◆ **Problem description**: Select and copy out every line in the records containing "Protocol".

** Opening Data records block **

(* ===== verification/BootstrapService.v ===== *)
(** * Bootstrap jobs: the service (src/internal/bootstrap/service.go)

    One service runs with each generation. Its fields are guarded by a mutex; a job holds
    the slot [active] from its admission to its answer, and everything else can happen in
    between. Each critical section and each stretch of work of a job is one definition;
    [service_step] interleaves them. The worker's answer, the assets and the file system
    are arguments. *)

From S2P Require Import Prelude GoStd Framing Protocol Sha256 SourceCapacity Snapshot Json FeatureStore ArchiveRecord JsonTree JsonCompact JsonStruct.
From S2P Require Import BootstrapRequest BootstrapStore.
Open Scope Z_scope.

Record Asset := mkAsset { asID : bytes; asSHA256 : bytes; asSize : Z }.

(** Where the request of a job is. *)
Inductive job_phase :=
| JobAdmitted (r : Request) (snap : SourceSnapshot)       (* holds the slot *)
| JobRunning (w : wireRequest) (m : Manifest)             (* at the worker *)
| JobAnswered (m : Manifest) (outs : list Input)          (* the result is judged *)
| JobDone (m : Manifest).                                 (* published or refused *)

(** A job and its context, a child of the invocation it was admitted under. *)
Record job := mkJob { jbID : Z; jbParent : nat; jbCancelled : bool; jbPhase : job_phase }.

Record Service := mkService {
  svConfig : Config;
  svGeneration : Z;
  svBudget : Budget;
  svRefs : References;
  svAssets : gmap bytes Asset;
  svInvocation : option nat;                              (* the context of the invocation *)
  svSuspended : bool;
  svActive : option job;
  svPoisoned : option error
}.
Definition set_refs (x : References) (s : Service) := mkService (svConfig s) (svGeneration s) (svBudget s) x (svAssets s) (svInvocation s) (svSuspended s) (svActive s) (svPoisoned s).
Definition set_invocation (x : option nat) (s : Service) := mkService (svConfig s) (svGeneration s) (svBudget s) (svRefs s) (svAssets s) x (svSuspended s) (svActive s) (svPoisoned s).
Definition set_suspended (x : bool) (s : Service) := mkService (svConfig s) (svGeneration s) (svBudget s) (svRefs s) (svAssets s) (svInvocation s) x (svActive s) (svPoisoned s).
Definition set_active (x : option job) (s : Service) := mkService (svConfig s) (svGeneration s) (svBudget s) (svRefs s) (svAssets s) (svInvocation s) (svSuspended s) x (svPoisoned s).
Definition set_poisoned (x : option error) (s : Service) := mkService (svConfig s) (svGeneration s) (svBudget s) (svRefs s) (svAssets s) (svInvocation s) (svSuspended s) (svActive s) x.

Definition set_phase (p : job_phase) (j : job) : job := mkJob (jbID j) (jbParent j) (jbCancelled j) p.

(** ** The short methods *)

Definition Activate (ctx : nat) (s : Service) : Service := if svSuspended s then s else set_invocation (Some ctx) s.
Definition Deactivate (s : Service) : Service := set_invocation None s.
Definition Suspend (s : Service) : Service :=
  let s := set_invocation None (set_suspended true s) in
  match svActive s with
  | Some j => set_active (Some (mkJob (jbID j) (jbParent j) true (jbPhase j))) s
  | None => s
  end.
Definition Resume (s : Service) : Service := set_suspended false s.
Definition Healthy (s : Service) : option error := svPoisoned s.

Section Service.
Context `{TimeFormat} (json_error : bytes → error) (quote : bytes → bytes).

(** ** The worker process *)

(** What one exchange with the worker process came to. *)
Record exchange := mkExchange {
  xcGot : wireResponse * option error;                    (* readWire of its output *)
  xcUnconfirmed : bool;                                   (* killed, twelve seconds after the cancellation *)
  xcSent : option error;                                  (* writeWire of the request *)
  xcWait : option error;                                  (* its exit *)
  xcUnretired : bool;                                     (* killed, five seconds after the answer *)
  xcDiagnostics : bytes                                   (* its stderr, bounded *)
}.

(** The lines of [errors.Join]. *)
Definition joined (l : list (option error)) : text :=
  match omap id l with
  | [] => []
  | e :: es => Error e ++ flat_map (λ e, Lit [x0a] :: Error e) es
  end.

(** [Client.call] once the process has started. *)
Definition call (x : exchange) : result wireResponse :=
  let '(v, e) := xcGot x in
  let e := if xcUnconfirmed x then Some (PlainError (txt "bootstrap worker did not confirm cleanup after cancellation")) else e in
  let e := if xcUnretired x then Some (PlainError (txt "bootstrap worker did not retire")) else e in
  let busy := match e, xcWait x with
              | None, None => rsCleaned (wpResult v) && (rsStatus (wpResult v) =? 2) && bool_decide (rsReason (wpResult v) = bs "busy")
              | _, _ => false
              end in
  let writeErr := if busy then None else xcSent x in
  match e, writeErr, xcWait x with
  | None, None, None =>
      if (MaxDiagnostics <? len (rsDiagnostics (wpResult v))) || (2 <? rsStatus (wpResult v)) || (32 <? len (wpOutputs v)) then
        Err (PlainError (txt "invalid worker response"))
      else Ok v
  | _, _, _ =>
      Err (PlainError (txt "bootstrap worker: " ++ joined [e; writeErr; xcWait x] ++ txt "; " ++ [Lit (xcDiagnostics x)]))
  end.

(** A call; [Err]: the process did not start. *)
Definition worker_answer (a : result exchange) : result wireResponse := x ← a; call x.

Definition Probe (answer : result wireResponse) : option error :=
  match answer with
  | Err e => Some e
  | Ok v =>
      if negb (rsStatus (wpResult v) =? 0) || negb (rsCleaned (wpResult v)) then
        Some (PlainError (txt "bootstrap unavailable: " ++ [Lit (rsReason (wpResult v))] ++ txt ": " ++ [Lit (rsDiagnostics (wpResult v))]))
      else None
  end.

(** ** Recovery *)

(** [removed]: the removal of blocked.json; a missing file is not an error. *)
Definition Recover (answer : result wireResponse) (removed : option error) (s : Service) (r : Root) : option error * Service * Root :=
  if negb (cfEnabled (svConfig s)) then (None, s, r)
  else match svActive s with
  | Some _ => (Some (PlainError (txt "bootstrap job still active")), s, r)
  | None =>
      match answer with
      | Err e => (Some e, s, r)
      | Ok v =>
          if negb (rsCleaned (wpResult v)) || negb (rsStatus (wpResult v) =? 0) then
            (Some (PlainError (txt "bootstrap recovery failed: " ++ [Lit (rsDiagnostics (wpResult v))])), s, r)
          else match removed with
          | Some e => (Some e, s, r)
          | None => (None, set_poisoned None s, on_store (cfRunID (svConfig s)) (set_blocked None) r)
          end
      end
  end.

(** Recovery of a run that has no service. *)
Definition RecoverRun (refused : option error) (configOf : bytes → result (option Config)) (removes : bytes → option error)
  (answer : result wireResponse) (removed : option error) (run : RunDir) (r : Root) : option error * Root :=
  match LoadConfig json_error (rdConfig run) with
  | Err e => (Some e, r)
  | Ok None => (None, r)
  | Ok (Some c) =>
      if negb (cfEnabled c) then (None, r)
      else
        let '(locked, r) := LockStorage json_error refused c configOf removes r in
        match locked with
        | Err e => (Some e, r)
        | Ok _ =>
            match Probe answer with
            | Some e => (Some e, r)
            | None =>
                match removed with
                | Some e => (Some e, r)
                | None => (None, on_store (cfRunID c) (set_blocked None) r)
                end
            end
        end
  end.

** Closing Data records block **
** Opening Data records block **

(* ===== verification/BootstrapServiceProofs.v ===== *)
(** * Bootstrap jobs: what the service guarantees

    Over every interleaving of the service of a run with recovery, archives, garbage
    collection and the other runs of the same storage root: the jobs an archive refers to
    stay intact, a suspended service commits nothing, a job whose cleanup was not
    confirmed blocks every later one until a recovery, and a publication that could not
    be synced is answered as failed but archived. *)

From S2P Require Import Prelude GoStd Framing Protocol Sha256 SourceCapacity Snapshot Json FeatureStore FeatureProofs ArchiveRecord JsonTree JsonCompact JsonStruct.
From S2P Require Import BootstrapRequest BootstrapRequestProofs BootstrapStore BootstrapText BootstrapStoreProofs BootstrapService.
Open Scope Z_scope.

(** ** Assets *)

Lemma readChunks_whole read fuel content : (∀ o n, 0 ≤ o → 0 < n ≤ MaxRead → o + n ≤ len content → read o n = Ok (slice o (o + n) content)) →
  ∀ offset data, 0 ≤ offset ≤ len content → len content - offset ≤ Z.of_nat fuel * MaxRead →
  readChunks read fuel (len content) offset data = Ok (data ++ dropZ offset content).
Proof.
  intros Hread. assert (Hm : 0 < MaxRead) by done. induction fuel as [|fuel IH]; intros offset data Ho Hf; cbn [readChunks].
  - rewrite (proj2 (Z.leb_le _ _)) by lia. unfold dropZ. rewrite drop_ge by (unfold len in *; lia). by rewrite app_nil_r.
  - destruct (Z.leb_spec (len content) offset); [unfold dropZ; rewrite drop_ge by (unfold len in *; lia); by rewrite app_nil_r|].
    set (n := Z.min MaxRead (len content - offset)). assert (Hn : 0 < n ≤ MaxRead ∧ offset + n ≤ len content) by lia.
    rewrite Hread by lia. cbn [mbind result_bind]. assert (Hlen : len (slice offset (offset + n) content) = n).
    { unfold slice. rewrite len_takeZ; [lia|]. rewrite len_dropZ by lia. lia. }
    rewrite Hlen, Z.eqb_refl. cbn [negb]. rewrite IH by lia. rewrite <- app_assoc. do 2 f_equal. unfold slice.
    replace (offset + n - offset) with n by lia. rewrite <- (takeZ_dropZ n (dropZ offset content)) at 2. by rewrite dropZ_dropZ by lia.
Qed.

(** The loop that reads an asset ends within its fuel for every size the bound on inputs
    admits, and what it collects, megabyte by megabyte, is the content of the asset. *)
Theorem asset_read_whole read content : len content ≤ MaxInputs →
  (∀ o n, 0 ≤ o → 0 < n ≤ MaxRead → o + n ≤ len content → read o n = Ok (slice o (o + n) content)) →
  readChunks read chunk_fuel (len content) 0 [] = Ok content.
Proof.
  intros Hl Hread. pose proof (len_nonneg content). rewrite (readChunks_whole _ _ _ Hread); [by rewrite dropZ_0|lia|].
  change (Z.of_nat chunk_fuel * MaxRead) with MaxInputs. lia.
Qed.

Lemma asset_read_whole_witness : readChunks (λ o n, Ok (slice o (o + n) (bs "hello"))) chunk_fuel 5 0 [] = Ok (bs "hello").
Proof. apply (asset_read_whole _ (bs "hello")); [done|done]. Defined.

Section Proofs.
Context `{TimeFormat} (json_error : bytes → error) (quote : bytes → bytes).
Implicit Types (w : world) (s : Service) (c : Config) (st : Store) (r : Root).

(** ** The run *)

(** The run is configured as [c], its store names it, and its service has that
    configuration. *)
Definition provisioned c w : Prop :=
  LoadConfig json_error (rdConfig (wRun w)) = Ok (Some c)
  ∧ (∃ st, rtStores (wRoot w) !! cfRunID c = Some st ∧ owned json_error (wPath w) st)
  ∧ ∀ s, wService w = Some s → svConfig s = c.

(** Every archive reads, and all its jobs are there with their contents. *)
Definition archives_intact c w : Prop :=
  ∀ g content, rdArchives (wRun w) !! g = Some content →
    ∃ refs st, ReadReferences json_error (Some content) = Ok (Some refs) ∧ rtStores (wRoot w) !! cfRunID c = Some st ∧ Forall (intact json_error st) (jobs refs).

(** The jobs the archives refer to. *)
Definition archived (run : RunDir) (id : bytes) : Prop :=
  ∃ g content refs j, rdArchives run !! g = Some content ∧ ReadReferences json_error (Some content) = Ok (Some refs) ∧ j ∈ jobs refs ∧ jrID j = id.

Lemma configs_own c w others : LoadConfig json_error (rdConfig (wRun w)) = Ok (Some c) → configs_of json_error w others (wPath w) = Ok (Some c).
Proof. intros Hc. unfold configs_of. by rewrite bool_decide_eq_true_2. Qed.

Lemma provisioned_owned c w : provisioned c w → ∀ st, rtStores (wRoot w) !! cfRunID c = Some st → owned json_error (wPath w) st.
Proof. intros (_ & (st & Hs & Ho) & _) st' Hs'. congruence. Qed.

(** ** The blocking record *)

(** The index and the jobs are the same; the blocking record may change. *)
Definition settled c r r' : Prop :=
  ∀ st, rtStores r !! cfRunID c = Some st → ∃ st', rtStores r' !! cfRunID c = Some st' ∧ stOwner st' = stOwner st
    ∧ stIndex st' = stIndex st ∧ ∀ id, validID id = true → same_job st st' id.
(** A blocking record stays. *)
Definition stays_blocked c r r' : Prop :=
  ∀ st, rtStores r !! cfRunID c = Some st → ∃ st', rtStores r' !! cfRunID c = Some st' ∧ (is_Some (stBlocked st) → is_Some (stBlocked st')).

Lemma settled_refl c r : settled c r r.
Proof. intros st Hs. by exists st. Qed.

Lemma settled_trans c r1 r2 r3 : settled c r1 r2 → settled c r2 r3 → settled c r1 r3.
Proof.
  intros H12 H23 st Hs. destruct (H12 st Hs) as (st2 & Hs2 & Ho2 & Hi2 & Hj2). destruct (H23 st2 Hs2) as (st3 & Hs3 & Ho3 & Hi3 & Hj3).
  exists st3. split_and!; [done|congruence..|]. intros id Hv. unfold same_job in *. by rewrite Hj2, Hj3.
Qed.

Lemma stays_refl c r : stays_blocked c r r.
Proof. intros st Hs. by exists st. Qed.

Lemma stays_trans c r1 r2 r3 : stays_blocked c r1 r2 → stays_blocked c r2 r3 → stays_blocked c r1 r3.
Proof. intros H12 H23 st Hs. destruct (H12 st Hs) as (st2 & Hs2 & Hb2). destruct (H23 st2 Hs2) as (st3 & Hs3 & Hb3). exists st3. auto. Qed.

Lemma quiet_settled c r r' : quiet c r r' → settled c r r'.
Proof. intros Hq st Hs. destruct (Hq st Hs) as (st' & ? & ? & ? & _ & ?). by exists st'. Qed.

** Closing Data records block **
** Opening Data records block **

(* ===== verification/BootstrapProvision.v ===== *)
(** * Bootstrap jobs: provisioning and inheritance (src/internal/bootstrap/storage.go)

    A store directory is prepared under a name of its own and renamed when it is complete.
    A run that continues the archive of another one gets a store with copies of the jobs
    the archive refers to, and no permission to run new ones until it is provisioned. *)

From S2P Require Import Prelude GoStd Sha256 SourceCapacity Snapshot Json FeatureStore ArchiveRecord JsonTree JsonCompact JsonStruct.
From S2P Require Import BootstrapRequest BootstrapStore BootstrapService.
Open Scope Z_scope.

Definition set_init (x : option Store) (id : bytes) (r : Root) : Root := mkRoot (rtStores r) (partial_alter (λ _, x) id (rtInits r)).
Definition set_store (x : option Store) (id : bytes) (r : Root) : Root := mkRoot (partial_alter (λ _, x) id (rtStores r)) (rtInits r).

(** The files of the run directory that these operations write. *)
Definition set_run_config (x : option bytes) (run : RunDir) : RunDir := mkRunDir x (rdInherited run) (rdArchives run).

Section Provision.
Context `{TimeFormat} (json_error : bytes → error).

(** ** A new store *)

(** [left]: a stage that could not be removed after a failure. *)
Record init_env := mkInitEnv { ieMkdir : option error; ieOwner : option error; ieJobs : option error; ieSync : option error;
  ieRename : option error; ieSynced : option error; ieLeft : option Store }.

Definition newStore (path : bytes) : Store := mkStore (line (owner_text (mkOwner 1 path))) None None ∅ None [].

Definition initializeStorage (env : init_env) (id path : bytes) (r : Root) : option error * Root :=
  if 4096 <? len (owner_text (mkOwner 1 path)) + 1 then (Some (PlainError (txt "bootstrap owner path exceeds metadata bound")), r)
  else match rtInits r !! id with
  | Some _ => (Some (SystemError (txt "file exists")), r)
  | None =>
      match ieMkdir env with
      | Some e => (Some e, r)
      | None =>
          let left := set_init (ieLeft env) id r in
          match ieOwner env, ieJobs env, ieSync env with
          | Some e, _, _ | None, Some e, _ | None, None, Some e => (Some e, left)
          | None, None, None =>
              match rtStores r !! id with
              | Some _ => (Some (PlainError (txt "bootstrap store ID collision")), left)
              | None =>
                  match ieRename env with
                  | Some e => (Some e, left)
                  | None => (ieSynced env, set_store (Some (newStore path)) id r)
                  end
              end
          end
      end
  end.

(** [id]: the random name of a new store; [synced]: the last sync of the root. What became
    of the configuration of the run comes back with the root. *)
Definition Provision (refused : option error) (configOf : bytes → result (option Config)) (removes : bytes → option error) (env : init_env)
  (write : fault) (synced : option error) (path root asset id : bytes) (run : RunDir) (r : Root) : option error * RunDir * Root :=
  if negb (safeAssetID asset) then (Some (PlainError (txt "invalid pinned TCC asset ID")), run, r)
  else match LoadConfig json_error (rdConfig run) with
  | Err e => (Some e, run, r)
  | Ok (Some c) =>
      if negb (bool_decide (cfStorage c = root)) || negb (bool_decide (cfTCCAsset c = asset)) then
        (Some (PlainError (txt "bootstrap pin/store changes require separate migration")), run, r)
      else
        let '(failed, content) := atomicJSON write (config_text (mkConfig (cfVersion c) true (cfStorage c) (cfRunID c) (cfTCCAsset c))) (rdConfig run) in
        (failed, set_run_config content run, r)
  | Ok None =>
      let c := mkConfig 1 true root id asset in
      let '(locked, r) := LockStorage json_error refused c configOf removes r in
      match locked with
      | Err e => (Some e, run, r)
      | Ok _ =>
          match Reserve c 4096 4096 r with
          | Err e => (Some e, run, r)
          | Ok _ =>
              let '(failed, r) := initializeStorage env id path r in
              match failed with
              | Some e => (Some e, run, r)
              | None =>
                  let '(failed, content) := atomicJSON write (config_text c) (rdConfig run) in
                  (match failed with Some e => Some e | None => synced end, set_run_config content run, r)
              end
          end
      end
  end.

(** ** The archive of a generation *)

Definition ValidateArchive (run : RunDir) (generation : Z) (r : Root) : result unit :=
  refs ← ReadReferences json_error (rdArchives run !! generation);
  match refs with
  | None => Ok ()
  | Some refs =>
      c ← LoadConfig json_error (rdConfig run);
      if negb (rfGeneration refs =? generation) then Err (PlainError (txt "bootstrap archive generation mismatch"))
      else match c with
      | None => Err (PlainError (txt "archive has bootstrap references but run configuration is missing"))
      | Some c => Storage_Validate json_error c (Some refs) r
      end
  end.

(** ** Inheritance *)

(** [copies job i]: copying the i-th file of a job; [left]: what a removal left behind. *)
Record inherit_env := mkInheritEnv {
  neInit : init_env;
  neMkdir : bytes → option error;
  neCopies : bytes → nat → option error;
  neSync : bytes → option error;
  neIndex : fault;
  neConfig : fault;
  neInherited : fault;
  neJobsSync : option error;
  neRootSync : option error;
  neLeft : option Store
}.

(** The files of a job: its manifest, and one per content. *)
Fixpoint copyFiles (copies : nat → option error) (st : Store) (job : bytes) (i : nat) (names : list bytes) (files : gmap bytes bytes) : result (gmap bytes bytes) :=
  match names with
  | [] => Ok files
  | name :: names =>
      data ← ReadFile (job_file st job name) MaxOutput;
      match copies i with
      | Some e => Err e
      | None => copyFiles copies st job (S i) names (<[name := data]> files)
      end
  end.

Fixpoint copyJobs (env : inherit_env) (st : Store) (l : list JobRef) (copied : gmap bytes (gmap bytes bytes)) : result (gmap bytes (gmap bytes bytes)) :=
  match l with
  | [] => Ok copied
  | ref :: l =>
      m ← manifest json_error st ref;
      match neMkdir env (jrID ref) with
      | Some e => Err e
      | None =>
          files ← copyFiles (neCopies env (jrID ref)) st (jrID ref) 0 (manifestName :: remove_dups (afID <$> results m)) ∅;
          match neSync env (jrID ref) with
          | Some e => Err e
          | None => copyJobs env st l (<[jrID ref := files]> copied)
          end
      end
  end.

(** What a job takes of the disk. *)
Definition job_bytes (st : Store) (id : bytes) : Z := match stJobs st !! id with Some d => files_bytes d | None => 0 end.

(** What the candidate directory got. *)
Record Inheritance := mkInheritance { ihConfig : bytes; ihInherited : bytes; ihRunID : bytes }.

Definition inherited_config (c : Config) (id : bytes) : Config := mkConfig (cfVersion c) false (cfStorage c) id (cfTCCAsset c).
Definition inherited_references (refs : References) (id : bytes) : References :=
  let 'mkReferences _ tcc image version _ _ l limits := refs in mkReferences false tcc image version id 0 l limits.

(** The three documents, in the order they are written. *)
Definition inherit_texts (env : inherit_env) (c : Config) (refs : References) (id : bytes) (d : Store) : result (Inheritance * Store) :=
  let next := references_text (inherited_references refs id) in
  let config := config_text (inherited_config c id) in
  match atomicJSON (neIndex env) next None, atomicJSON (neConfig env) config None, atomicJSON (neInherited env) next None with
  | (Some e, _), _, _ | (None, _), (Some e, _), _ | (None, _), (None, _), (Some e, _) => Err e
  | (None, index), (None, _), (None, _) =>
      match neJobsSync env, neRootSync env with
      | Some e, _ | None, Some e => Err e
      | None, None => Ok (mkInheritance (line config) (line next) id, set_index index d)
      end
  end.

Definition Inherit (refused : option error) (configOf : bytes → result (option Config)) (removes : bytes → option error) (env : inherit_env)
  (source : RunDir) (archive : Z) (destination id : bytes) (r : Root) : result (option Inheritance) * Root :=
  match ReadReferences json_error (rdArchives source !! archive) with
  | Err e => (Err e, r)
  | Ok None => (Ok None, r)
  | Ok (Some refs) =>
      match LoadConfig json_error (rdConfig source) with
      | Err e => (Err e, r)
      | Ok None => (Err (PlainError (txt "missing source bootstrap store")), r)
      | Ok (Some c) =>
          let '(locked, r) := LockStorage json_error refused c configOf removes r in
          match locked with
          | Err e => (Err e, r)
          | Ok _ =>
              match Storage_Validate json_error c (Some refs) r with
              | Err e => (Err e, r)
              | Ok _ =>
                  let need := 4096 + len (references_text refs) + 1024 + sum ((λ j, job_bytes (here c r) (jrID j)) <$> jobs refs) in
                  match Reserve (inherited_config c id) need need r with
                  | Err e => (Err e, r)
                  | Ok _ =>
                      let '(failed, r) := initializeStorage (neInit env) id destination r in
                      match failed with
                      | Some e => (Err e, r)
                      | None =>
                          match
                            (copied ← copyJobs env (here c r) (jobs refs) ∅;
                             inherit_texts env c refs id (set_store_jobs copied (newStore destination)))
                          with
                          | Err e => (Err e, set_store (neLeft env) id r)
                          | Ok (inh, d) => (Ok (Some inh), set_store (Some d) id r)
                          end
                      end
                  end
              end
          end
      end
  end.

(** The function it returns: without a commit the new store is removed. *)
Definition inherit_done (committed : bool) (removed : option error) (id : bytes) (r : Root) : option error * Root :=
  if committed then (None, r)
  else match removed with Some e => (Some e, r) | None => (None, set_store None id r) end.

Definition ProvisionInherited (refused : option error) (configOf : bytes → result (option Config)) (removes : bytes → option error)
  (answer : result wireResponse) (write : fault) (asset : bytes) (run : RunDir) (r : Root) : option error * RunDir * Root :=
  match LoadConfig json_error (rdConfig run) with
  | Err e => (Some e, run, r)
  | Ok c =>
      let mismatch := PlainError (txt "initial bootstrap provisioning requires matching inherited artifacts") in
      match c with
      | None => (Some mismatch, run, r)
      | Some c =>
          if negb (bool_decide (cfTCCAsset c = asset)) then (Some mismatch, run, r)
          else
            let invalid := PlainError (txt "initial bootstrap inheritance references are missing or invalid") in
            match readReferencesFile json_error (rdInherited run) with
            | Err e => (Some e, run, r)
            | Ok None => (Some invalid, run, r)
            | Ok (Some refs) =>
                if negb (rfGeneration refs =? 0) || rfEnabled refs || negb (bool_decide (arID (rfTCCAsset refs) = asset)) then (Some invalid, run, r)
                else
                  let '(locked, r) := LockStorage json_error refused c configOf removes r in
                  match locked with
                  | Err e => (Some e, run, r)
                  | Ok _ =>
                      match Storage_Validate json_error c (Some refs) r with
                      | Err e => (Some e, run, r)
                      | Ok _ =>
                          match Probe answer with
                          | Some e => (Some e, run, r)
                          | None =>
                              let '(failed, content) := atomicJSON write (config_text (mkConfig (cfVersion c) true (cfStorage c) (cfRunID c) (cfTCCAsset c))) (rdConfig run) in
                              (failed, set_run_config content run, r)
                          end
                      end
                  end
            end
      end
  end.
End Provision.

** Closing Data records block **

◆ **Result of the task**:
From S2P Require Import Prelude GoStd Framing Protocol Sha256 SourceCapacity Snapshot Json FeatureStore ArchiveRecord JsonTree JsonCompact JsonStruct.
From S2P Require Import Prelude GoStd Framing Protocol Sha256 SourceCapacity Snapshot Json FeatureStore FeatureProofs ArchiveRecord JsonTree JsonCompact JsonStruct.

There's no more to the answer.